I wish I could at all sympathize with this mentality.. I couldn't even begin to give advice on this. I find imperfections to be perfect in their own way.. there's no way I could love anyone for who they are or how they looked if I was so irrationally harsh on myself. It just doesn't translate in my head that *I* must be perfect but no one else is obligated to be perfect. I'm not. I won't be. Which I'm okay with, since perfect is a very slutty term. It can be used to describe anything and everything, and holds about as much water as a wire basket. A perfect specimen for one person is a disgusting creature to another. I don't let the people that find the specimen disgusting overshadow the people that find it perfect.. because if they don't see the perfection in it, they probably aren't meant to, and thus their opinions won't count the same way.
/rant.
My point is, bad jokes have worked in the past, and absolute silence is sometimes reassuring for me.

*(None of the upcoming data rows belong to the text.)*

(** * PiggyGameBot: a model of [bot1.py] and [bot/bot1.py]

    The repository holds two copies of one program, [src/bot1.py] and
    [src/bot/bot1.py].  They differ in a handful of constants, in the path of
    the accounts file and in [get_random_user_agent]; everything else is the
    same text.  The model below is one development, parameterised by the
    [source_file] it follows.

    The program talks to the outside (files, clock, random generator, the
    [fake_useragent] and [uuid] libraries, two HTTP endpoints).  Those are
    gathered in a [World]; whatever the program does to the outside (log
    records, printed lines, HTTP posts, sleeps) is appended to a trace. *)

From Stdlib Require Import ZArith NArith QArith List String Ascii Bool Lia.
From Stdlib Require Import DecimalString DecimalPos DecimalN.
Import ListNotations.

Local Open Scope string_scope.
Local Open Scope list_scope.
Local Open Scope Z_scope.

(** ** The two source files *)

Inductive source_file : Type :=
| Bot1        (* src/bot1.py *)
| BotBot1.    (* src/bot/bot1.py *)

(** ** JSON values, as [json.load] returns them *)

#[local] Set Warnings "-register-all".

(** A Python [float]: [json.load] also reads [NaN], [Infinity] and
    [-Infinity], and a literal too large for a double (1e999) becomes an
    infinity.  Finite values are exact rationals here. *)
Inductive pyfloat : Type :=
| Finite (q : Q)
| NaN
| Infinity (negative : bool).

Inductive json : Type :=
| JNull
| JBool (b : bool)
| JInt (z : Z)
| JFloat (x : pyfloat)
| JStr (s : string)
| JArr (items : list json)
| JObj (fields : list (string * json)).

(** A JSON object becomes a Python [dict]; when a key is repeated in the
    text, the last binding wins. *)
Fixpoint dict_lookup (k : string) (fields : list (string * json)) : option json :=
  match fields with
  | [] => None
  | (k', v) :: rest =>
      match dict_lookup k rest with
      | Some v' => Some v'
      | None => if String.eqb k k' then Some v else None
      end
  end.

(** Python truth value of a JSON value ([if x:], [not x]). *)
Definition truthy (j : json) : bool :=
  match j with
  | JNull => false
  | JBool b => b
  | JInt z => negb (z =? 0)
  | JFloat (Finite q) => negb (Qeq_bool q 0)
  | JFloat _ => true
  | JStr s => negb (String.eqb s "")
  | JArr items => match items with [] => false | _ => true end
  | JObj fields => match fields with [] => false | _ => true end
  end.

(** [operator.index]: the values Python accepts where an integer is
    required ([range], [random.randint]).  [bool] is a subclass of [int]. *)
Definition py_index (j : json) : option Z :=
  match j with
  | JInt z => Some z
  | JBool b => Some (if b then 1 else 0)
  | _ => None
  end.

(** The finite numbers, as a number of seconds for [time.sleep]. *)
Definition py_seconds (j : json) : option Q :=
  match j with
  | JInt z => Some (inject_Z z)
  | JBool b => Some (inject_Z (if b then 1 else 0))
  | JFloat (Finite q) => Some q
  | _ => None
  end.

(** ** Exceptions *)

Inductive exn : Type :=
| FileNotFoundError
| OSError               (* another [OSError]: [PermissionError], [IsADirectoryError], [EINVAL] *)
| UnicodeDecodeError
| JSONDecodeError
| RecursionError
| KeyError (key : string)
| AttributeError
| TypeError
| ValueError
| OverflowError
| IndexError
| RequestException      (* anything [requests] raises: timeout, refused, ... *)
| FakeUserAgentError
| SystemExit (code : Z).

(** [except Exception] catches everything but [SystemExit], which derives
    from [BaseException] only. *)
Definition is_Exception (e : exn) : bool :=
  match e with
  | SystemExit _ => false
  | _ => true
  end.

Inductive result (A : Type) : Type :=
| Ok (a : A)
| Raise (e : exn).
Arguments Ok {A} a.
Arguments Raise {A} e.

(** ** Accounts: the dictionaries [load_accounts] builds *)

Record account : Type := mk_account {
  acc_name : json;
  acc_session_token : json;
  acc_cookies : json;
  acc_description : json
}.

(** ** What the program does to the outside *)

Inductive level : Type := NOTSET | DEBUG | INFO | WARNING | ERROR | CRITICAL.

Inductive endpoint : Type :=
| CheckGameCode      (* .../api/trpc/piggyGame.checkGameCode?batch=1 *)
| RecordGameScore.   (* .../api/trpc/piggyGame.recordGameScore?batch=1 *)

(** The body posted: [{"0": {"json": {"gameCode": c}}}] or
    [{"0": {"json": {"score": s}}}]. *)
Inductive payload : Type :=
| GameCode (code : string)
| Score (score : Z).

(** What a post comes back with: a response with a status code, or an
    exception (timeout, connection error). *)
Inductive http_reply : Type :=
| Status (code : Z)
| NoResponse.

(** The three places that call [time.sleep]. *)
Inductive sleep_site : Type :=
| BetweenRounds      (* play_game: time.sleep(delay) *)
| BetweenAccounts    (* play_all_accounts: time.sleep(random.uniform(1, _)) *)
| SchedulerPoll.     (* run_scheduler: time.sleep(3) *)

(** The texts logged and printed, one constructor per f-string of the
    source, with the values it interpolates. *)
Inductive message : Type :=
| MsgConfigMissing (path : string)              (* 配置文件不存在 *)
| MsgConfigMalformed                            (* 配置文件格式错误 *)
| MsgAccountsMissing                            (* 错误: 账户配置文件不存在 *)
| MsgAccountsMalformed (e : exn)                (* 警告: JSON账户配置文件格式错误 *)
| MsgProxyFileMissing                           (* 警告: proxy.txt文件不存在 *)
| MsgGameIdGenerated (name : json) (id : string)
| MsgGameIdFailed (name : json) (e : exn)
| MsgNoGameId (name : json)
| MsgUsingGameId (name : json) (id : string)
| MsgGameCodeFailed (name : json) (e : exn)
| MsgCodeVerified (name : json) (code : string)
| MsgCodeRejected (name : json) (status : Z)
| MsgCodeCheckError (name : json) (e : exn)
| MsgScoreRecorded (name : json) (score : Z)
| MsgScoreRejected (name : json) (status : Z)
| MsgScoreError (name : json) (e : exn)
| MsgRoundStart (name : json) (round : Z)
| MsgRoundNoCode (name : json) (round : Z)
| MsgRoundCheckFailed (name : json) (round : Z)
| MsgRoundScore (name : json) (round : Z) (score : Z)
| MsgRoundDone (name : json) (round : Z)
| MsgRoundRecordFailed (name : json) (round : Z)
| MsgRoundError (name : json) (round : Z) (e : exn)
| MsgSessionStart (name : json) (games_count : json)
| MsgNoAttemptsLeft (name : json)               (* 没有游戏次数，停止游戏 *)
| MsgWaiting (name : json) (delay : json)
| MsgSessionDone (name : json) (games_count : json) (success_count : Z)
| MsgSessionError (name : json) (e : exn)
| MsgNoAccounts                                 (* 没有找到账户信息 *)
| MsgSweepStart (n : nat)
| MsgSweepDone (success_count : Z) (n : nat)
| MsgStartup
| MsgScheduled (interval : json)
| MsgPressCtrlC
| MsgStopped.

Inductive event : Type :=
| EvPrint (m : message)
| EvLog (lvl : level) (m : message)
| EvPost (ep : endpoint) (who : account) (body : payload)
         (ua : string) (proxy : option string) (reply : http_reply)
| EvSleep (site : sleep_site) (seconds : Q).

(** ** The outside world *)

(** What [json.load(open(path, 'r', encoding='utf-8'))] meets:
    - no file: [open] raises [FileNotFoundError];
    - a file that cannot be opened or read (no permission, a directory):
      another [OSError];
    - bytes that are not UTF-8 (a file saved as UTF-16 or Latin-1):
      [UnicodeDecodeError];
    - text that is not JSON (a byte order mark included):
      [JSONDecodeError];
    - JSON nested deeper than the interpreter recurses: [RecursionError];
    - JSON. *)
Inductive json_file : Type :=
| NoJsonFile
| UnreadableJson
| UndecodableJson
| MalformedJson
| TooDeepJson
| ParsedJson (j : json).

(** A text file read line by line: absent, unreadable, with bytes that are
    not UTF-8, or its lines (each with its line end). *)
Inductive text_file : Type :=
| NoTextFile
| UnreadableText
| UndecodableText
| TextLines (lines : list string).

(** What [random.randint(a, b)] does where the interpreters differ. *)
Inductive draw : Type :=
| Drawn (n : Z)
| DrawTypeError
| DrawValueError
| DrawOverflowError.

(** What [time.sleep] does with a long duration. *)
Inductive long_sleep : Type :=
| SleepTaken
| SleepOSError
| SleepOverflowError.

(** Files are read by path.  Every other call to the outside is numbered by
    the [tick] at which it is made, and the world answers by tick:
    - [clock_ms t] is [int(time.time() * 1000)], for a clock that is not
      set before 1970;
    - [uuid_bits t] is the 128-bit integer of [uuid.uuid4()];
    - [rand_bits t] are the bits the random generator draws from;
    - [fake_ua t] is [UserAgent().random], [None] when it raises;
    - [http t] is what [session.post] comes back with.
    Two library calls depend on the interpreter and the platform, and the
    world says what they do there (see [randint] and [time_sleep]):
    - [randint_floats t a b] is [random.randint(a, b)] when a bound is a
      [float] or the lower bound a [str];
    - [sleep_long t d] is [time.sleep(d)] for a duration [d] of more than
      [short_sleep] whose nanoseconds fit 64 bits. *)
Record World : Type := mk_world {
  read_json : string -> json_file;
  read_text : string -> text_file;
  clock_ms : nat -> N;
  uuid_bits : nat -> N;
  rand_bits : nat -> N;
  fake_ua : nat -> option string;
  http : nat -> http_reply;
  randint_floats : nat -> json -> json -> draw;
  sleep_long : nat -> Q -> long_sleep
}.

(** ** The bot object and the state of a run

    Attributes are set one after the other by [__init__]; reading one that
    is not set yet raises [AttributeError]. *)
Record Self : Type := mk_self {
  config_path : string;
  config : option json;
  accounts : option (list account);
  proxies : option (list string);
  user_agent : option unit;
  logger : option level;
  full_user_agents : option (list string)
}.

Record State : Type := mk_state {
  self : Self;
  tick : nat;
  trace : list event
}.

Definition new_self (path : string) : Self :=
  mk_self path None None None None None None.

Definition initial_state (path : string) : State :=
  mk_state (new_self path) 0 [].

(** ** The monad of the model: state, and exceptions that keep the state *)

Definition M (A : Type) : Type := State -> result A * State.

Definition ret {A} (a : A) : M A := fun st => (Ok a, st).

Definition raise {A} (e : exn) : M A := fun st => (Raise e, st).

Definition bind {A B} (m : M A) (f : A -> M B) : M B :=
  fun st =>
    match m st with
    | (Ok a, st') => f a st'
    | (Raise e, st') => (Raise e, st')
    end.

Notation "x <- m ;; k" := (bind m (fun x => k))
  (at level 61, m at next level, right associativity).
Notation "m ;; k" := (bind m (fun _ => k))
  (at level 61, right associativity).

I couldn't care less if my doctor judges me, only if they do what I'm paying them to do correctly. I'm not going to get with my doctor anytime soon, so it just doesn't weigh anything in my mind. What I CAN assure you of.. is that whatever it is you do/dont have, look/lack, they've seen someone less attractive and more attractive than you. You probably won't stick out at all aside the actual job. I'm just a student.. and I'm already pretty numb to things most people consider 'gross'.